Sorellanza, dissociazione e simbiosi, fino al sangue

di Marco Buzzi Maresca

Una musica battente a cui di sottofondo si intreccia, sempre più emergendo un  pulsare cardiaco. A terra nel buio – a centro scena – un panno cremisi, a tumulo sotto il quale sta, accovacciata, per ora immobile ed invisibile, l’attrice. Piano piano l’insieme si muove e alza a onde, a ritmo, dilatandosi come uccello che voglia aprire le ali. Poi, a sussulti, si leva in piedi, di spalle, capelli sciolti su uno scialle grigio. Si gira .. bocca aperta stop motion (in maschera). Si leva lo scialle. Si torce e si carezza .. con il dilagare di un sorriso sempre più estatico. Abbracciandosi si toglie un camicione bianco .. Si toglie cose a pezzi, come se il rinascere da un guscio-seme portasse una pianta ad aprirsi e respirare. Ora rimane con vestito rosso fuoco, che poi solleva sulla testa. rimanendone per un attimo imprigionata come nel bacio di Magritte. Se lo toglie. Rimane con indosso solo un vestito nero. Si toglie anche quello, rimanendo in intimo nero, trasparente, di pizzo, su reggiseno e mutandine neri. Ora la musica tace. Chi è che sorge dal nulla all’eros ? Comincia a parlare. E da qui in poi saranno valanghe confessionali, a sfogo.

“ Non mi piace l’estate, non mi piace il caldo. Questa canicola dura da tre settimane: fa caldo fuori, fa caldo in casa. Non c’è mòdo di difendersi. L’estate piovosa e fresca mi piace, ma la canicola mi fa stare proprio male. La canicola non dà scampo […] Ho anche chiuso le finestre. Ma la canicola entra lo stesso … non vede ostacoli e questo mi fa soffrire … Non ci siamo viste né sentite per anni. Poi un giorno, improvvisamente, mia sorella Pia è venuta a trovarmi. Non me lo aspettavo. Io non aspetto mai nessuno. Sono sempre sola io.”

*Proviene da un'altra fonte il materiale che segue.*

Definition fs_call {A} (call : gmap (list str) (list byte) -> result IoError A * gmap (list str) (list byte)) (d : Disk)
    : result IoError A * Disk :=
  if default false (head d.(faults)) then (Err Other, {| files := d.(files); faults := tail d.(faults) |})
  else let '(r, f) := call d.(files) in (r, {| files := f; faults := tail d.(faults) |}).

Definition fs_exists (p : list str) (d : Disk) : result IoError bool * Disk :=
  match fs_call (fun f => (Ok (bool_decide (is_Some (f !! p))), f)) d with
  | (Err _, d') => (Ok false, d')
  | r => r
  end.
Definition fs_create_dir_all : Disk -> result IoError unit * Disk := fs_call (fun f => (Ok tt, f)).
Definition fs_write (p : list str) (b : list byte) : Disk -> result IoError unit * Disk := fs_call (fun f => (Ok tt, <[p := b]> f)).
Definition fs_read (p : list str) : Disk -> result IoError (list byte) * Disk := fs_call (fun f => (ok_or NotFound (f !! p), f)).
Definition fs_rename (p q : list str) : Disk -> result IoError unit * Disk :=
  fs_call (fun f => match f !! p with Some b => (Ok tt, <[q := b]> (delete p f)) | None => (Err NotFound, f) end).
Definition fs_remove_file (p : list str) : Disk -> result IoError unit * Disk :=
  fs_call (fun f => match f !! p with Some _ => (Ok tt, delete p f) | None => (Err NotFound, f) end).

(** The component of [q] after the directory [p]. *)
Fixpoint below (p q : list str) : option str :=
  match p, q with
  | [], c :: _ => Some c
  | x :: p, y :: q => if bool_decide (x = y) then below p q else None
  | _, _ => None
  end.
Definition entries (p : list str) (f : gmap (list str) (list byte)) : list str :=
  remove_dups (filter_map (below p) (map_to_list f).*1).
Definition fs_read_dir (p : list str) : Disk -> result IoError (list str) * Disk :=
  fs_call (fun f => (Ok (dir_order (entries p f)), f)).
Definition is_dir (p : list str) (d : Disk) : bool := negb (bool_decide (entries p d.(files) = [])).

E’ Giordana per ora a parlare. Tuttavia ben presto il pubblico capisce che l’attrice interpreterà a turno entrambe le sorelle, Giordana e Pia, con cambi di voce gestualità vestiti. Ma il segnale più evidente, nei cambi spesso veloci ed accavallati del dialogo è il gesto di mettersi e togliersi un cappellino a cloche (anni ’20). Inizialmente, e a lungo, la dinamica sembra chiara. Giordana è la ribelle fallita. Se n’è andata dal paese e gestisce una libreria fallimentare. Il compagno l’ha lasciata, e lei, che sognava, senza riuscirci, di scrivere un romanzo, mente a se stessa. Fa sempre come se lo stesse scrivendo (e Pia finge di crederci), ma sostanzialmente fuma, beve fino all’alcolismo, ed evita la gente.  Pia è invece quella normale, troppo normale, fino alla nevrosi vendicativa. Rimasta al paese, a fare la sarta dei poveri, ora porta con sé la sorella, a casa sua, per proteggerla ed accudirla, ma con uno spirito controllante che rasenta il sadismo. Le toglie le scarpe perché non possa uscire a bere, e quando lei lo fa lo stesso, decide che Giordana deve dormire in stanza con lei (ma per terra).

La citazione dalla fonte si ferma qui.